Earlier today, Exagen Inc. consented to pay $653,143 to settle allegations of kickback violations according to the U.S. Attorney for the District of Massachusetts. The California-based company, renowned for diagnostic tests for the treatment of autoimmune conditions, admitted accusations of paying certain physicians for patient blood draws. They did this under specimen processing agreements they committed with these doctors. Exagen then billed federal health care programs, including Medicare, for tests facilitated after receiving orders from the physicians.
The alleged violations transpired after Exagen was warned, on June 25, 2014, by a Special Fraud Alert from the HHS-OIG. It specifically highlighted the significant risk of fraud caused by the practice of paying physicians specimen processing fees. The current settlement, dated October 17th, derived from allegations initially brought under the qui tam provisions of the False Claims Act by a whistleblower. These provisions allow individuals, known as relators, to file a lawsuit on behalf of the government and share in any recovery, where the whistleblower in question will receive 16 percent of the recovery amount.

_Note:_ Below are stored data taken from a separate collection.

(* ===== verification/InterviewReact.v ===== *)
(** The reactions of the interview view of [Interview.v]: what happens
    without the candidate, the browser's speech engines or the speaker
    acting — the settling of pending promises ([readFileAsText], the
    opening message, an answer's reply, the report), the [setTimeout] of
    the closing line, and the two effects.

    [react_step] is that part of [Interview.step], rule for rule.  Its
    termination is proved by a variant: each pending continuation weighs
    what it can still cause (an answer's reply may set the timer, the
    timer requests the report), and an effect that has not yet seen the
    current listening flag weighs more than the answer it may send.  The
    variant decreases because the timer stops the recognizer through a
    closure that saw it stopped: every answer is sent by the listening
    effect once capture is off ([quiet_snaps]). *)

From S2P Require Import Prelude JsString Types SpeechRecognition SpeechSynthesis Interview.

Module InterviewReact.
Import Interview Recognition Synthesis.

Section React.
Context (synSupported : bool) (voices : list Voice) (guard : bool).

Local Abbreviation idle w := (guard = true -> pendings w = []).

Inductive react_step : World -> World -> Prop :=
| R_file i r w : pendings w !! i = Some PFile ->
    react_step w (fileResumed r (drop_pending i w))
| R_start_reply i sn c r w : pendings w !! i = Some (PStart sn c) ->
    react_step w (startResumed synSupported voices sn r (drop_pending i w))
| R_send_reply i sn c m nh r w : pendings w !! i = Some (PSend sn c m nh) ->
    react_step w (sendResumed synSupported voices sn nh r (drop_pending i w))
| R_timer i sn w : pendings w !! i = Some (PTimer sn) ->
    react_step w (generateAndSetReport synSupported sn (drop_pending i w))
| R_report_reply i h ctx r w : pendings w !! i = Some (PReport h ctx) ->
    react_step w (reportResumed r (drop_pending i w))
| R_listen_effect w : Recognition.isListening (rec w) <> eff_listening w -> idle w ->
    react_step w (listenEffect w)
| R_error_effect w : Recognition.error (rec w) <> eff_speechError w ->
    react_step w (speechErrorEffect w).

Lemma react_step_step w w' : react_step w w' -> step synSupported voices guard w w'.
Proof. destruct 1; econstructor; eauto. Qed.

End React.

(** Every answer and every closing timer was issued from a render that
    saw the microphone off. *)
Definition quiet (p : pending) : Prop :=
  match p with
  | PSend sn _ _ _ | PTimer sn => s_listening sn = false
  | _ => True
  end.

Definition quiet_snaps (w : World) : Prop := Forall quiet (pendings w).

(** The variant. *)
Definition weight (p : pending) : nat :=
  match p with
  | PSend _ _ _ _ => 3
  | PTimer _ => 2
  | PStart _ _ | PReport _ _ | PFile => 1
  end.

Definition unseen (w : World) : nat :=
  (if bool_decide (Recognition.isListening (rec w) = eff_listening w) then 0 else 4) +
  (if bool_decide (Recognition.error (rec w) = eff_speechError w) then 0 else 1).

Definition variant (w : World) : nat := sum_list_with weight (pendings w) + unseen w.

(** ** Lemmas *)

Lemma quiet_snaps_step sup vs g w w' :
  quiet_snaps w -> step sup vs g w w' -> quiet_snaps w'.
Proof.
  unfold quiet_snaps. intros Hq Hs.
  assert (Hl : forall i p, pendings w !! i = Some p -> quiet p)
    by (intros i p Hi; exact (Forall_lookup_1 _ _ _ _ Hq Hi)).
  step_cases Hs;
    try match goal with H : pendings _ !! _ = Some _ |- _ => pose proof (Hl _ _ H) end;
    forall_solve; cbn in *; bool_hyps; try done.
Qed.

Lemma quiet_snaps_rtc sup vs g w w' :
  rtc (step sup vs g) w w' -> quiet_snaps w -> quiet_snaps w'.
Proof. induction 1; eauto using quiet_snaps_step. Qed.

(** [stopListening] through a closure that saw capture off does nothing. *)
Lemma stopListening_unseen r : Recognition.stopListening false r = r.
Proof. unfold Recognition.stopListening. by destruct (recognitionRef r). Qed.

Lemma variant_drop i p w :
  pendings w !! i = Some p ->
  sum_list_with weight (pendings w) = weight p + sum_list_with weight (delete i (pendings w)).
Proof. apply sum_list_with_delete. Qed.

Lemma react_variant sup vs g w w' :
  quiet_snaps w -> react_step sup vs g w w' -> variant w' < variant w.
Proof.
  intros Hq Hs. unfold variant.
  destruct Hs as [i r w Hi|i sn c r w Hi|i sn c m nh r w Hi|i sn w Hi|i h ctx r w Hi|w Hl _|w He];
    try (rewrite (variant_drop _ _ _ Hi); cbn [weight]);
    try (pose proof (Forall_lookup_1 _ _ _ _ Hq Hi) as Hsn; cbn in Hsn).
  - destruct r; unfold unseen; cbn; lia.
  - destruct r; unfold startResumed; world_cbn; unfold unseen; cbn; lia.
  - destruct r; unfold sendResumed; world_cbn; [case_match|]; world_cbn;
      rewrite ?sum_list_with_app; unfold unseen; cbn; lia.
  - unfold generateAndSetReport. world_cbn. rewrite Hsn, stopListening_unseen.
    destruct sup; world_cbn; rewrite ?sum_list_with_app; unfold unseen; cbn; lia.
  - destruct r; unfold unseen; cbn; lia.
  - unfold listenEffect. case_match; unfold handleSendResponse; repeat case_match; world_cbn;
      rewrite ?sum_list_with_app; unfold unseen; cbn; repeat case_bool_decide; try congruence; lia.
  - unfold speechErrorEffect. repeat case_match; world_cbn; unfold unseen; cbn;
      repeat case_bool_decide; try congruence; lia.
Qed.

(** ** Theorems *)

(** C35: the reactions of the interview terminate: from every reachable
    state, with any replies, every sequence of settled promises, timer
    callbacks and effect runs is finite, so the view always comes to rest
    until the candidate, the speech engines or the speaker act again. *)
Theorem reactions_terminate sup vs g b w :
  rtc (step sup vs g) (init_world b) w ->
  Acc (fun w2 w1 => react_step sup vs g w1 w2) w.
Proof.
  intros Hr. pose proof (quiet_snaps_rtc _ _ _ _ _ Hr ltac:(constructor)) as Hq. clear Hr.
  remember (variant w) as n eqn:En. revert w En Hq.
  induction n as [n IH] using lt_wf_ind. intros w -> Hq.
  constructor. intros w' Hs.
  apply (IH (variant w')); [exact (react_variant _ _ _ _ _ Hq Hs)|done|].
  exact (quiet_snaps_step _ _ _ _ _ Hq (react_step_step _ _ _ _ _ Hs)).
Qed.

Lemma reactions_terminate_witness :
  Acc (fun w2 w1 => react_step true [] false w1 w2) (init_world true).
Proof. apply (reactions_terminate true [] false true). apply rtc_refl. Defined.

End InterviewReact.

Announcing this the decision were the Acting United States Attorney Joshua S. Levy, HHS-OIG Special Agent in Charge Roberto Coviello, and Christopher F. Algieri, Special Agent in Charge of the Department of Veterans Affairs, Office of the Inspector General, Northeast Field Office, with the matter subsequently handled by Assistant U.S. Attorneys Abraham R. George, Chief of the Affirmative Civil Enforcement Unit, and Alexandra Brazier of the Affirmative Civil Enforcement Unit.